INSIDE, OUT #41
showing up as yourself
Dearest,
Lately I’ve been thinking about how to let what’s inside be known. On stage and off. Though many times thinking about the bandstand or standing before a blank canvas, I am unsure if I have anything to say at all.
At times I feel numb and the barrier just won’t come down, because I don’t know if I can put me out there like that. And when you’re standing in front of a mic with people looking at you, it’s hard to want to open up.
Yet there IS something to say. There are tons of disappointments, fears, longings and joys that are long past talking about. So maybe they can be placed into the work.
Being me in my work is the focus as of late- using my particular set of skills and getting my point of view in. There is some progress and surprise, surprise, it was not made sitting in my room meditating on it. I found a sense of agency in unexpected places, different mediums- playing in different art forms, learning about other artists, going out, and talking to people. Through living.
MY TEACHERS
Of course, one evening as I wondered where my aliveness had evaporated to, I suddenly found myself sobbing in the shower. I got freaked out. Although many streets in my new neighborhood have become familiar, nothing is yet “home”. I can’t drive around Silverado Canyon on Sundays, and I haven’t seen my old housemates’ smiling faces in a while. She won’t come stomping in and they can’t invite me have dinner with them. I can’t go park in the big grass field and sing mountain tunes to myself. And most of all, I have no idea what this new life will look like. I can dream all I want, set goals all I want, but I just don’t know.
And that’s okay! The past is past. So I dried the tears, stepped up to bat and then some interesting things happened that confirmed my suspicion that keeping on is the right move. And I thank the tears, because there are some things I cannot find without them.
Something about Shirley Horn’s infinite negative space in ballads, and almost, a hesitation(?) on every other beat, brought the rain to my eyes.
“Today I may not have a thing at all, except for just a dream or two” ⤵️
Inside my Silent Tear… I’m returning to some of my favorite singers this week.

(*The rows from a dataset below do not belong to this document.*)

(* ===== verification/Fat32.v ===== *)
(** * FAT32 (src/src/fs/fat32.c, fat32.h)

    The driver over a store of sectors, which the block cache implements.  Loops
    along cluster chains have fuel: a chain on disk can be a cycle.  None is a
    call that did not return within its fuel.  Buffers from kmalloc start as
    [junk]; a C string is the list of its bytes. *)

From S2P Require Import Prelude Mem Block.
Import Mem Block.

(** Sectors of devices, read and written through some state [T]. *)
Class Store (T : Type) := {
  st_read : Z -> Z -> Z -> buffer -> T -> Z * buffer * T;
  st_write : Z -> Z -> Z -> buffer -> T -> Z * T;
  (* the device's own read function, if there is one *)
  st_raw : Z -> option (Z -> Z -> buffer -> T -> Z * buffer * T)
}.

Module Fat32.

Definition FAT_ATTR_VOLUME_ID : Z := 0x08.
Definition FAT_ATTR_DIRECTORY : Z := 0x10.
Definition FAT_ATTR_ARCHIVE : Z := 0x20.
Definition FAT_ATTR_LFN : Z := 0x0F.
Definition FAT32_EOC : Z := 0x0FFFFFF8.
Definition FAT32_FREE : Z := 0.
Definition FAT32_MASK : Z := 0x0FFFFFFF.
Definition SIZEOF_DIRENT : Z := 32.

Record fat32_vol_t := {
  dev : Z; start_lba : Z; bytes_per_sector : Z; sectors_per_cluster : Z; bytes_per_cluster : Z; reserved_sectors : Z;
  num_fats : Z; fat_size : Z; root_cluster : Z; data_start : Z; total_clusters : Z; mounted : bool }.
#[export] Instance eta_vol : Eta fat32_vol_t :=
  fun r => Build_fat32_vol_t (dev r) (start_lba r) (bytes_per_sector r) (sectors_per_cluster r) (bytes_per_cluster r)
    (reserved_sectors r) (num_fats r) (fat_size r) (root_cluster r) (data_start r) (total_clusters r) (mounted r).

(** The fields of a directory entry the driver uses. *)
Record fat32_dirent_t := { name : list Z; attr : Z; first_cluster_hi : Z; first_cluster_lo : Z; file_size : Z }.

Record fat32_fileinfo_t := { fi_first_cluster : Z; fi_file_size : Z; fi_is_dir : bool; fi_name : list Z }.

(** The entry at [off] of a buffer. *)
Definition get_dirent (b : buffer) (off : Z) : fat32_dirent_t :=
  {| name := map (fun i => b (off + i)) (seqZ 0 11); attr := b (off + 11);
     first_cluster_hi := load 2 (off + 20) b; first_cluster_lo := load 2 (off + 26) b; file_size := load 4 (off + 28) b |}.

Definition de_cluster (de : fat32_dirent_t) : Z := Z.lor (Z.shiftl (first_cluster_hi de) 16) (first_cluster_lo de).

Definition set_cluster (off c : Z) (b : buffer) : buffer :=
  store 2 (off + 20) (u16 (Z.shiftr c 16)) (store 2 (off + 26) (u16 (Z.land c 0xFFFF)) b).
Definition set_size (off size : Z) (b : buffer) : buffer := store 4 (off + 28) (u32 size) b.
Definition set_name (off : Z) (nm : list Z) (b : buffer) : buffer :=
  fun a => if (off <=? a) && (a <? off + 11) then nth (Z.to_nat (a - off)) nm 0 else b a.
Definition set_attr (off x : Z) (b : buffer) : buffer := b.[off + 11 <- x].

(** ** Names *)

Definition lower (c : Z) : Z := if (65 <=? c) && (c <=? 90) then c + 32 else c.
Definition upper (c : Z) : Z := if (97 <=? c) && (c <=? 122) then c - 32 else c.

(** The bytes of [l] before the first that satisfies [p], and the rest. *)
Fixpoint span (p : Z -> bool) (l : list Z) : list Z :=
  match l with [] => [] | c :: l' => if p c then [] else c :: span p l' end.

Definition cstr : list Z -> list Z := span (Z.eqb 0).

Definition dirent_to_name (de : fat32_dirent_t) : list Z :=
  let base := map lower (span (Z.eqb 32) (take 8 (name de))) in
  if nth 8 (name de) 0 =? 32 then base else base ++ [46] ++ map lower (span (Z.eqb 32) (drop 8 (name de))).

Definition pad (n : nat) (l : list Z) : list Z := l ++ repeat 32 (n - length l).

Definition name_to_83 (nm : list Z) : list Z :=
  let base := take 8 (span (Z.eqb 46) nm) in
  match drop (length base) nm with
  | 46 :: ext => pad 8 (map upper base) ++ pad 3 (map upper (take 3 ext))
  | _ => pad 11 (map upper base)
  end.

Definition is_end (de : fat32_dirent_t) : bool := nth 0 (name de) 0 =? 0.
Definition is_deleted (de : fat32_dirent_t) : bool := nth 0 (name de) 0 =? 0xE5.

(** Does the entry have that name? *)
Definition names_match (nm : list Z) (de : fat32_dirent_t) : bool :=
  bool_decide (name de = name_to_83 nm) || bool_decide (cstr (dirent_to_name de) = map lower nm).

Inductive scan := ScanEnd | ScanHit (i : Z) | ScanNone.

(** The loop over the entries of a directory cluster. *)
Fixpoint scan_entries (n : nat) (i : Z) (base : buffer) (nm : list Z) : scan :=
  match n with
  | O => ScanNone
  | S n' =>
      let de := get_dirent base (i * SIZEOF_DIRENT) in
      if is_end de then ScanEnd
      else if is_deleted de || (attr de =? FAT_ATTR_LFN) then scan_entries n' (i + 1) base nm
      else if names_match nm de then ScanHit i
      else scan_entries n' (i + 1) base nm
  end.

(** Index of the last '/', 0 if there is none. *)
Definition last_slash (path : list Z) : nat :=
  snd (fold_left (fun '(i, r) c => (S i, if c =? 47 then i else r)) path (0%nat, 0%nat)).

(** ** Computations over the store *)

Definition M (T A : Type) : Type := T -> option (A * T).
#[export] Instance M_ret {T} : MRet (M T) := fun A a s => Some (a, s).
#[export] Instance M_bind {T} : MBind (M T) := fun A B k e s => match e s with Some (a, s') => k a s' | None => None end.
Definition out_of_fuel {T A} : M T A := fun _ => None.

Section ops.
Context {T : Type} `{Store T}.
Variable junk : buffer.
(** What follows an array of 128 characters on the stack, up to a NUL. *)
Variable stack : list Z.
Implicit Types v : fat32_vol_t.

Definition bread (d lba n : Z) (b : buffer) : M T buffer := fun s => let '(_, b', s') := st_read d lba n b s in Some (b', s').
Definition bwrite (d lba n : Z) (b : buffer) : M T unit := fun s => let '(_, s') := st_write d lba n b s in Some (tt, s').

And I found this lovely rendition by Carmen McRae.. man is she another I love to hear sing a ballad. I’ve never heard this tune before and I found that Blossom Dearie wrote it. I don’t think she wrote the lyrics, but what music. And Carmen seems to know exactly what she’s talking about.
“Sometimes I laugh too much, to hide the emptiness” ⤵️
SAUL LEITER
To prepare for an upcoming day of shooting, I splurged on two Saul Leiter photography books at a local shop on afternoon. Totally struck by his ability to capture the ordinary, and see something special in it. His relaxed and undramatic philosophy towards his work was also very refreshing, and just what I needed:
“I go out to take a walk, I see something, I take a picture. I take photographs. I have avoided profound explanations of what I do.” - Saul Leiter
What I love about street photography, is what I love about life. There are moments everywhere, and the point of street photography is simply to have the eye for it and catch them. You’ll miss a lot of things, but another will come. And it isn’t about grandeur, just about your perspective. It’s been a great exercise and a great way to walk through the city.
What’s cool is I even recognize some of the neighborhoods he was shooting in. Saul and his longtime partner Soames also lived in East Village, close to me.

TRYING ON MY OWN EYES
Mine are not quite as sharp… but here are a few shots I took on my vintage Canon point and shoot with Lomography 800. I took film to the lab at lunch and got the scans back in the afternoon! My black and white roll should be developed tomorrow and I’m hoping for the best as shots don’t always come out the way I thought they would.
Film is exciting. I’m starting to enjoy editing as well. I only liked 1 or 2 shots out of 36 but after some cropping and accentuating colors I found the feeling I wanted out of these.
As always… drop me a line about, whatever you’re thinking about 🙂
Yours,
Connie











“I thank the tears, because there are some things I cannot find without them.” Feel this big time, Connie. Catharsis is so important. 💙
Also love the photography. Is that first shot outside the Whitney Museum?
Connie....find out where Marion Cowings is performing and go hear him.